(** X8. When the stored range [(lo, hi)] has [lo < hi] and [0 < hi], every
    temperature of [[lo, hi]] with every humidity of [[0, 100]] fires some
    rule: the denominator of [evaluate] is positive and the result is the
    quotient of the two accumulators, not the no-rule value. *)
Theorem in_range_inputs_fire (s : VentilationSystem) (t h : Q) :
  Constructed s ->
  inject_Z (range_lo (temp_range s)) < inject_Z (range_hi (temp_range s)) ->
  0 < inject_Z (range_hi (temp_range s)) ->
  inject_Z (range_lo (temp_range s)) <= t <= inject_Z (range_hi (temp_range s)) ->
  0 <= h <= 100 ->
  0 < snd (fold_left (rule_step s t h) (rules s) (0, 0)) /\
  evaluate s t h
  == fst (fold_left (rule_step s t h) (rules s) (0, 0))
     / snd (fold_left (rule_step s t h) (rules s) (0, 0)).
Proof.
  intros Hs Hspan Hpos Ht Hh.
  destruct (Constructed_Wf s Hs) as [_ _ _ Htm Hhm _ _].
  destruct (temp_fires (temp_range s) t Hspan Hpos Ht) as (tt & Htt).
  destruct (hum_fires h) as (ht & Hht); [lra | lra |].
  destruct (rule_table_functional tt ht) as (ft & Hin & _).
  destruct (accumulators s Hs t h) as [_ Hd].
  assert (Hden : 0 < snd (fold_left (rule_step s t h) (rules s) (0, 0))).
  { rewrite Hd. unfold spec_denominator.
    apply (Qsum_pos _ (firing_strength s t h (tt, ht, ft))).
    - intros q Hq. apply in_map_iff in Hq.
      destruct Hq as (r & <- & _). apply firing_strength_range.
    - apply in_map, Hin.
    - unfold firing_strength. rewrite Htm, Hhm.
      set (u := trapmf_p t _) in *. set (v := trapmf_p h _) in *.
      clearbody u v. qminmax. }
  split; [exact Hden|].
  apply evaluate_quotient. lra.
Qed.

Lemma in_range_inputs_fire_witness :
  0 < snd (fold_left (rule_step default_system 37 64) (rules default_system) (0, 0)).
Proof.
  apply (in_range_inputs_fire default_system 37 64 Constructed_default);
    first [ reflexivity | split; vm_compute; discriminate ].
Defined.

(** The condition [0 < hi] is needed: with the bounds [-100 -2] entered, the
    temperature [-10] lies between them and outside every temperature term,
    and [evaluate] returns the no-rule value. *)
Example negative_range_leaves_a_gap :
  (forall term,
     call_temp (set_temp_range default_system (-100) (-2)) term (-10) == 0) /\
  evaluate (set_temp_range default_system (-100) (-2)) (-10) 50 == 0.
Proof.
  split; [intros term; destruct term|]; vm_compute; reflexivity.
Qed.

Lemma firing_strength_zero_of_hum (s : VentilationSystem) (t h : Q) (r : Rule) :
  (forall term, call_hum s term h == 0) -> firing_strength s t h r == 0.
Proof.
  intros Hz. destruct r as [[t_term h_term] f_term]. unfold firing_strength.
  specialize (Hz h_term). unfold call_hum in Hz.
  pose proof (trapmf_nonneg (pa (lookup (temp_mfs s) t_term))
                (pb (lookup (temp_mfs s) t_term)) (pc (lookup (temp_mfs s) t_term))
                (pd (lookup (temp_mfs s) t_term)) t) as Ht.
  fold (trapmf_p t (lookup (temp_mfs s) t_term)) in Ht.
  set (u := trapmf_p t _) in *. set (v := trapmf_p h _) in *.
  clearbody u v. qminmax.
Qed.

┄┄┄┄┄┄┄┄┄┄┄┄┄┄┄┄┄┄┄┄

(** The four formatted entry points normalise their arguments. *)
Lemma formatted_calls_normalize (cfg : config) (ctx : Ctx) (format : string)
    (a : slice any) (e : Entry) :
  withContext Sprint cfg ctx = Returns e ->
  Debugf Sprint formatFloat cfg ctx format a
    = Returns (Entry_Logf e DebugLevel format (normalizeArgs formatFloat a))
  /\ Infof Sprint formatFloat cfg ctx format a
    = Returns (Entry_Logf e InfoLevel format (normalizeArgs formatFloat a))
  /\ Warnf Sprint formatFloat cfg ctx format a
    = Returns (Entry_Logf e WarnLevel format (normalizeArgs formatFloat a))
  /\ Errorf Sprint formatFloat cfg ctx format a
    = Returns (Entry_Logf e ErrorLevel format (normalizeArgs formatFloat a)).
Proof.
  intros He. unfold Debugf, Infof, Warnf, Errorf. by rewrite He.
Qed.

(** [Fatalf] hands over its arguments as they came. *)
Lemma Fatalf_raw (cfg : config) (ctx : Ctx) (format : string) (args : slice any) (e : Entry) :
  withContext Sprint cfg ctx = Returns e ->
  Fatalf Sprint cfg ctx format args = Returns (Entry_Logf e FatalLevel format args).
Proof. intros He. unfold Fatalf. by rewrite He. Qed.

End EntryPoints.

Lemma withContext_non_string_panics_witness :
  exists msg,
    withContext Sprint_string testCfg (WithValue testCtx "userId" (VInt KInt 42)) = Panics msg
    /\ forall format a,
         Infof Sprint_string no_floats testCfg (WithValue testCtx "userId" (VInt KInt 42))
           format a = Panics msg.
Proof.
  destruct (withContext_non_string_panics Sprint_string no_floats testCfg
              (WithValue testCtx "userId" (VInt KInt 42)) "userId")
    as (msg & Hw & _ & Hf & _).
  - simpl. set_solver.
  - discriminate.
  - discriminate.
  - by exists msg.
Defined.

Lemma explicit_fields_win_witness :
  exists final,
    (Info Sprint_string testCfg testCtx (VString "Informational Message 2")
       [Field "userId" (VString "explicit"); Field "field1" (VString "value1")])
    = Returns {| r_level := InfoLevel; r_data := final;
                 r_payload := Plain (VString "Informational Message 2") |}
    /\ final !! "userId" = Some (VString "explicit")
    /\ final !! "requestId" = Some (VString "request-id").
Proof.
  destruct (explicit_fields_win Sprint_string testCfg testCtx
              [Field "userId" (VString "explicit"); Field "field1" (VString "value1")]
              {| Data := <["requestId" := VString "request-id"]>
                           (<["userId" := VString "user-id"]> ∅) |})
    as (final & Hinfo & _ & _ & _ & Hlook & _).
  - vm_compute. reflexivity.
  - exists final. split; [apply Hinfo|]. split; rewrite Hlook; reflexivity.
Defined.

┄┄┄┄┄┄┄┄┄┄┄┄┄┄┄┄┄┄┄┄

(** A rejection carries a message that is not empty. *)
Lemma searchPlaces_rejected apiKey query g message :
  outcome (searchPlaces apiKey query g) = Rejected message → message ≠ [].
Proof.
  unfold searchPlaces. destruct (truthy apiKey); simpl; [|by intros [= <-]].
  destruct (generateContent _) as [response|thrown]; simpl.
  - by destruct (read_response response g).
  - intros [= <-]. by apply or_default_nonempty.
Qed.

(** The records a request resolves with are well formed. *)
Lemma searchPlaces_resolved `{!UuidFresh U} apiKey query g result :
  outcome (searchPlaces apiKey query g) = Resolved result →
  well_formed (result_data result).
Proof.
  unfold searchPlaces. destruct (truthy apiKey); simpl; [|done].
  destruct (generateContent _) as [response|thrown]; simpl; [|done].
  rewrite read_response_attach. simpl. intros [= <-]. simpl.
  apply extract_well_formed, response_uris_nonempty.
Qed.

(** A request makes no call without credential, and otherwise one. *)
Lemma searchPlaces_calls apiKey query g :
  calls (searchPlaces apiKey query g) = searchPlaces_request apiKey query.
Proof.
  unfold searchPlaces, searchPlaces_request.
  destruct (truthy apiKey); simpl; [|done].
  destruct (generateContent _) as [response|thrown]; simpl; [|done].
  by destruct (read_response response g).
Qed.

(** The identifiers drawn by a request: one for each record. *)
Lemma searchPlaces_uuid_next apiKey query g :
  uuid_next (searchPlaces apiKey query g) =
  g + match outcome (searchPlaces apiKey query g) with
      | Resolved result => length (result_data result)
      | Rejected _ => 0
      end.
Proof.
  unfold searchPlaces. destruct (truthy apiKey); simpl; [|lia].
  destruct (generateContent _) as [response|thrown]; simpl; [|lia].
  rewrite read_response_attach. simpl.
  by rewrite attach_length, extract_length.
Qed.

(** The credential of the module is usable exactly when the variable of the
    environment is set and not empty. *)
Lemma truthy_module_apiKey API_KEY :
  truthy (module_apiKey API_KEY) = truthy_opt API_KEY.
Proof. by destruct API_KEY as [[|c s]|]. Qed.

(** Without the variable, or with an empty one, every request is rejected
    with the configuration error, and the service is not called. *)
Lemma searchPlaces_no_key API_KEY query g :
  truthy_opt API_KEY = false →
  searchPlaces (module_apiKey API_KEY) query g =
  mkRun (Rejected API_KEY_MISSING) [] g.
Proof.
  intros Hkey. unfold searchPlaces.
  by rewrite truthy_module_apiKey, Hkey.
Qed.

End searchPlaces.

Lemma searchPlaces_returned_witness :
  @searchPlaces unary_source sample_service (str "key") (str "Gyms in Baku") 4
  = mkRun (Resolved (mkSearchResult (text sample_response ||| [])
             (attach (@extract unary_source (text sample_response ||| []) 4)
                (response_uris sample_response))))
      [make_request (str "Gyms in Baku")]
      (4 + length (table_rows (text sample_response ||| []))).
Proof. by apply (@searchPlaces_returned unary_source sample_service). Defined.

┄┄┄┄┄┄┄┄┄┄┄┄┄┄┄┄┄┄┄┄

Find the word "Warnf" in the records and pull out each line that has it.

Task result:
  /\ Warnf Sprint formatFloat cfg ctx format a
  intros He. unfold Debugf, Infof, Warnf, Errorf. by rewrite He.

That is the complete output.